• Assignment:
Your answer should consist of the lines below that hold the word "mkRegistry".

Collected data
(* ===== verification/Tenant.v ===== *)
(** Tenancy: [internal/tenant/registry.go] and [internal/tenant/quota.go].

    The registry keeps namespaces in objects shared by two maps (by name, by
    id); the model keeps that sharing, since [SetQuota] writes through one map
    what [QuotaSnapshot] reads through the other. The quota accountant is
    modelled twice: as sequential operations on its state, and as a step
    relation in which any number of callers interleave at the granularity of
    their atomic operations and critical sections.

    SHA-256 is a parameter of the operations that hash a token. The YAML
    decoding of the namespaces file is not modelled: [LoadRegistry] starts
    from the decoded entries. *)

From Stdlib Require Import ZArith Lia.
From coqutil Require Import Byte.
From stdpp Require Import base numbers list gmap strings.
From S2P Require Import Prelude.
Open Scope Z_scope.
Open Scope go_scope.

Module Registry.

Definition TierDRAM : Z := 0.
Definition TierNVMe : Z := 1.
Definition TierS3 : Z := 2.
Definition tierCount : Z := 3.

Definition badTier (t : Z) : bool := (t <? 0) || (tierCount <=? t).

Record Namespace := mkNamespace {
  ID : Z;
  Name : string;
  TokenHash : bytes;
  Quota : list Z;
  PinQuota : Z
}.

Definition setQuotaOf (q : list Z) (ns : Namespace) : Namespace :=
  mkNamespace (ID ns) (Name ns) (TokenHash ns) q (PinQuota ns).

(** The zero [Namespace]. *)
Definition zeroNamespace : Namespace := mkNamespace 0 EmptyString (zeros 32) [0; 0; 0] 0.

(** [objs] is the heap of [*Namespace] objects; both maps hold addresses. *)
Record Registry := mkRegistry {
  objs : gmap Z Namespace;
  nextAddr : Z;
  byName : gmap string Z;
  byID : gmap Z Z
}.

Definition emptyRegistry : Registry := mkRegistry ∅ 0 ∅ ∅.

Inductive regError :=
| ErrNeedsNameAndID | ErrDuplicateName | ErrDuplicateID | ErrTokenHex | ErrNoToken.

Definition Add (r : Registry) (ns : Namespace) : Registry * option regError :=
  if bool_decide (Name ns = EmptyString) || (ID ns =? 0) then (r, Some ErrNeedsNameAndID) else
  match byName r !! Name ns with
  | Some _ => (r, Some ErrDuplicateName)
  | None =>
      match byID r !! ID ns with
      | Some _ => (r, Some ErrDuplicateID)
      | None =>
          let p := nextAddr r in
          (mkRegistry (<[p := ns]> (objs r)) (p + 1) (<[Name ns := p]> (byName r))
             (<[ID ns := p]> (byID r)), None)
      end
  end.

• Answer space:
Record Registry := mkRegistry {
Definition emptyRegistry : Registry := mkRegistry ∅ 0 ∅ ∅.
          (mkRegistry (<[p := ns]> (objs r)) (p + 1) (<[Name ns := p]> (byName r))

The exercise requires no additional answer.